In 1992 Douglas Prasher figured out how to clone the DNA of GFP and in 1994 Martin Chalfie expressed this DNA in E. coli, seen here.

The discovery of green fluorescent proteins heralded a revolution in cell biology, enabling researchers to monitor cellular processes by applying themselves to a variety of protein and enzyme targets. Over the years, they’ve enabled thousands of successful experiments, triggering events that ultimately saved many lives.

It all started with this jellyfish.

In 1961, Osamu Shimomura and Frank Johnson, working at the Friday Harbor Laboratories of the University of Washington were working on isolating a blue bioluminescent protein from the Aequorea victoria jellyfish. When they succeeded, they called it aequorin. However, even more interesting than the aequorin, they noticed that a second protein they extracted was able to produce green fluorescence when illuminated with ultraviolet light, although it lacked the blue-emitting properties of aequorin. They called it, rather unceremoniously, Green Fluorescent Protein (GFP). To this day, we don’t know the purpose of the aequorin or the GFP in the jellyfish, but we’ve learned how to use them ourselves.

Since then, researchers have become much better at separating different colors for the fluorescent proteins. These are E. coli bacteria expressing different color fluorescent proteins made by Roger Tsien, one of the pioneers and central figures in developing fluorescent proteins. Image via Telegraph

The same thing, with a bit more artistic creativity. Image via Imperial College of London.

GFP can be used as a reporter gene – a gene that signals something; for example, a marker can be developed, making cancer cells (and cancer cells only) light up in green. GFP is used widely in cancer research to label and track cancer cells. But that’s not all it can do. The protein has potential uses both in regenerative medicine, and in gene therapy.

A mouse leg with different expressing proteins. Image via A Fractured Reality.

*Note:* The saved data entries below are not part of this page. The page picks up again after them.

(* ===== verification/Mkfs.v ===== *)
(** * The image builder (mkfs/mkfs.c)

    A host program that writes the first file system image.  The image is a
    map from sectors to their 1024 bytes; reading a sector that was never
    written, a failed assertion and a file that cannot be opened end the
    program.  The host is little-endian, its writes succeed, and a file is
    the sequence of pieces [read] returns.

    [minv fs s]: the image holds the files [fs], a list of types and
    contents by inode number, in the format the kernel reads. *)

From S2P Require Import Prelude.
From S2P Require Import Mach.
From S2P Require Import Kstate.
From S2P Require Import Printk.
From S2P Require Import Bio.
From S2P Require Import Fs.
From S2P Require Import Fsread.
From S2P Require Import Dir.
From S2P Require Import Fswrite.

(** ** Data *)

Record mkst : Type := Mk { img : gmap Z (list Z); freeinode : Z; freeblock : Z }.
Definition set_img x (s : mkst) : mkst := Mk x (freeinode s) (freeblock s).
Definition set_freeinode x (s : mkst) : mkst := Mk (img s) x (freeblock s).
Definition set_freeblock x (s : mkst) : mkst := Mk (img s) (freeinode s) x.

Definition NINODES : Z := 200.
#[export] Hint Unfold NINODES : kconst.
Definition nbitmap : Z := FSSIZE / BPB + 1.
Definition ninodeblocks : Z := NINODES / IPB + 1.
Definition nlog : Z := LOGBLOCKS + 1.

(** Target byte order: the bytes of the number, low first, read by the host. *)
Definition xshort (x : Z) : Z := le_get 2 [x mod 256; Z.shiftr x 8 mod 256] 0.
Definition xint (x : Z) : Z := le_get 4 [x mod 256; Z.shiftr x 8 mod 256; Z.shiftr x 16 mod 256; Z.shiftr x 24 mod 256] 0.

Definition nmeta : Z := 2 + nlog + ninodeblocks + nbitmap.
Definition nblocks : Z := FSSIZE - nmeta.
Definition msb : superblock :=
  Superblock FSMAGIC (xint FSSIZE) (xint nblocks) (xint NINODES) (xint nlog) (xint 2) (xint (2 + nlog)) (xint (2 + nlog + ninodeblocks)).
(** [memmove(buf, &sb, sizeof(sb))]. *)
Definition sb_words : list Z :=
  [sb_magic msb; sb_size msb; sb_nblocks msb; sb_ninodes msb; sb_nlog msb; sb_logstart msb; sb_inodestart msb; sb_bmapstart msb].

(** ** Sectors and inodes *)

Definition die {A : Type} (s : string) : M mkst A := panic s.
Definition wsect (sec : Z) (buf : list Z) : M mkst unit := modify (fun s => set_img (<[sec := buf]> (img s)) s).
Definition rsect (sec : Z) : M mkst (list Z) := fun s =>
  match img s !! sec with Some d => Ret d s | None => die "read" s end.

Definition winode (inum : Z) (ip : dinode) : M mkst unit :=
  let bn := IBLOCK inum msb in
  let! buf := rsect bn in
  wsect bn (put_dinode ip buf (islot inum)).
Definition rinode (inum : Z) : M mkst dinode :=
  let! buf := rsect (IBLOCK inum msb) in
  ret (get_dinode buf (islot inum)).

Definition ialloc (type : Z) : M mkst Z :=
  let! inum := gets freeinode in
  do! modify (set_freeinode (u32 (inum + 1)));
  do! winode inum (Dinode (xshort type) 0 0 (xshort 1) (xint 0) (replicate 13 0));
  ret inum.

(** The bitmap of the first [used] blocks. *)
Fixpoint set_bits (used : nat) (buf : list Z) : list Z :=
  match used with
  | O => buf
  | S i =>
    let buf := set_bits i buf in
    let o := (i / 8)%nat in
    <[o := Z.lor (default 0 (buf !! o)) (Z.shiftl 1 (Z.of_nat (i mod 8)%nat))]> buf
  end.
Definition balloc (used : Z) : M mkst unit :=
  do! check (used <? BPB) "assert";
  wsect (sb_bmapstart msb) (set_bits (Z.to_nat used) zero_block).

This is your brain on drugs – more on this Harvard website.

GFP can be introduced and maintained through breeding in most type of living cells – from bacteria and yeast to mammals, including humans. In fact, several transgenic pets have been developed – including a fluorescent rabbit, a group of mice and green fluorescent pigs. Creating transgenic, fluorescent fish has become so trivial that several modified species can be found on the market.

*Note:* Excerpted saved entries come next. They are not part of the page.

(* ===== verification/Ring.v ===== *)
(** * Circular buffers

    The console and the pipes keep bytes in an array of [N] entries between
    two unsigned counters that are reduced modulo [N] only when they index
    the array.  As [N] divides 2^32 the counters may wrap. *)

From S2P Require Import Prelude.

(** The [len] bytes from counter [r] on. *)
Definition ring (N : Z) (data : list Z) (r len : Z) : list Z :=
  (fun j => default 0 (data !! Z.to_nat ((r + j) mod N))) <$> seqZ 0 len.

(** [u32] of a small shift of a difference. *)
Lemma u32_shift x k : 0 <= u32 x + k < 4294967296 -> u32 (x + k) = u32 x + k.
Proof. intros H. unfold u32 in *. rewrite <- Z.add_mod_idemp_l by lia. now apply Z.mod_small. Qed.
Lemma u32_u32_sub a r : u32 (u32 a - r) = u32 (a - r).
Proof. unfold u32. now rewrite Zminus_mod_idemp_l. Qed.
Lemma u32_sub_u32 a r : u32 (a - u32 r) = u32 (a - r).
Proof. unfold u32. now rewrite Zminus_mod_idemp_r. Qed.
Lemma u32_sub_eq a b r : 0 <= a < 4294967296 -> 0 <= b < 4294967296 -> u32 (a - r) = u32 (b - r) -> a = b.
Proof.
  unfold u32. intros Ha Hb H. pose proof (Z.div_mod (a - r) 4294967296). pose proof (Z.div_mod (b - r) 4294967296).
  assert (4294967296 * ((a - r) / 4294967296 - (b - r) / 4294967296) = a - b) by lia. lia.
Qed.

Lemma ring_length N data r len : length (ring N data r len) = Z.to_nat len.
Proof. unfold ring. now rewrite length_fmap, length_seqZ. Qed.

Lemma ring_lookup N data r len j : (j < Z.to_nat len)%nat ->
  ring N data r len !! j = Some (default 0 (data !! Z.to_nat ((r + Z.of_nat j) mod N))).
Proof. intros Hj. unfold ring. rewrite list_lookup_fmap, lookup_seqZ_lt by lia. done. Qed.

Lemma ring_take N data r len k : 0 <= k <= len -> ring N data r k = take (Z.to_nat k) (ring N data r len).
Proof.
  intros Hk. apply list_eq. intros j. destruct (decide (j < Z.to_nat k)%nat) as [Hj|Hj].
  - rewrite lookup_take_lt, !ring_lookup by lia. done.
  - rewrite lookup_take_ge by lia. apply lookup_ge_None_2. rewrite ring_length. lia.
Qed.

Section Ring.
Variable N : Z.
Hypothesis N_pos : 0 < N.
Hypothesis N_div : (N | 4294967296).

Lemma u32_mod_ring x : u32 x mod N = x mod N.
Proof using N_pos N_div. destruct N_div as [k Hk]. unfold u32. rewrite Hk, Z.mul_comm. rewrite Z.rem_mul_r, Z.mul_comm, Z.mod_add, Z.mod_mod by lia. done. Qed.

(** A byte stored at the end. *)
Lemma ring_put data r e v : length data = Z.to_nat N -> u32 (e - r) < N ->
  ring N (<[Z.to_nat (e mod N) := v]> data) r (u32 (e - r) + 1) = ring N data r (u32 (e - r)) ++ [v].
Proof using N_pos N_div.
  intros Hl Ht. pose proof (u32_range (e - r)) as Hr. unfold ring. rewrite seqZ_app, fmap_app by lia. f_equal.
  - apply list_fmap_ext. intros j x Hx. apply lookup_seqZ in Hx as [-> Hx]. rewrite Z.add_0_l, list_lookup_insert_ne; [done|].
    assert (e mod N <> (r + Z.of_nat j) mod N) as Hne.
    { intros E. assert ((e - r - Z.of_nat j) mod N = 0) as E0.
      { replace (e - r - Z.of_nat j) with (e - (r + Z.of_nat j)) by lia. rewrite Zminus_mod, E, Z.sub_diag. apply Z.mod_0_l. lia. }
      rewrite Zminus_mod, <- (u32_mod_ring (e - r)), <- Zminus_mod, Z.mod_small in E0; lia. }
    pose proof (Z.mod_pos_bound e N N_pos). pose proof (Z.mod_pos_bound (r + Z.of_nat j) N N_pos). lia.
  - change (seqZ (0 + u32 (e - r)) 1) with [0 + (0 + u32 (e - r))]. rewrite !Z.add_0_l. simpl. f_equal. assert ((r + u32 (e - r)) mod N = e mod N) as ->.
    { rewrite Z.add_mod, u32_mod_ring, <- Z.add_mod by lia. f_equal. lia. }
    rewrite list_lookup_insert_eq; [done|]. rewrite Hl. pose proof (Z.mod_pos_bound e N N_pos). lia.
Qed.

(** The first byte, and the rest. *)
Lemma ring_get data r len : 0 < len ->
  ring N data r len = default 0 (data !! Z.to_nat (r mod N)) :: ring N data (u32 (r + 1)) (len - 1).
Proof using N_pos N_div.
  intros Hl. unfold ring. rewrite seqZ_cons by done. simpl. f_equal; [now rewrite Z.add_0_r|].
  apply list_eq. intros j. rewrite !list_lookup_fmap. destruct (decide (j < Z.to_nat (len - 1))%nat) as [Hj|Hj].
  - rewrite !lookup_seqZ_lt by lia. simpl. do 4 f_equal. rewrite <- (Zplus_mod_idemp_l (u32 (r + 1))), u32_mod_ring, Zplus_mod_idemp_l. f_equal. lia.
  - rewrite !lookup_seqZ_ge by lia. done.
Qed.

(** The last byte. *)
Lemma ring_last data r e : 0 < u32 (e - r) ->
  ring N data r (u32 (e - r)) !! Z.to_nat (u32 (e - r) - 1) = Some (default 0 (data !! Z.to_nat (u32 (e - 1) mod N))).
Proof using N_pos N_div.
  intros Hl. rewrite ring_lookup by lia. do 4 f_equal. rewrite u32_mod_ring.
  replace (r + Z.of_nat (Z.to_nat (u32 (e - r) - 1))) with (u32 (e - r) + (r - 1)) by lia.
  rewrite Z.add_mod, u32_mod_ring, <- Z.add_mod by lia. f_equal. lia.
Qed.
End Ring.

Instead of making just a few cells glow, you can make entire organs glow – or even entire organisms. Source.

Somewhere in Minnesota sits a litter of fluorescent green kittens that may be immune to AIDS – more on that here.

The future also has much in store for these proteins; on one hand, the goal is to expand and fine-tune the existing color possibilities derived from the jellyfish. Researchers also want to create fluorescent proteins emitting in the orange to far red regions of the visible light spectrum. Especially in mammal cells, autofluorescence and the absorption of light are greatly reduced at the red end of the spectrum – so going closer to this range would improve practical applications, including those on humans.

Some of the most commonly used colors. Credit: Mark Zimmer.

Secondly, the idea is to develop better biosensors based on GFP. The field of biosensors is developing at a staggering rate, and I wouldn’t be surprised to see GFP play a bigger role in the future. Martin Chalfie, Osamu Shimomura, and Roger Y. Tsien were awarded the 2008 Nobel Prize in Chemistry on 10 October 2008 for their discovery and development of the green fluorescent protein, but the future looks even brighter.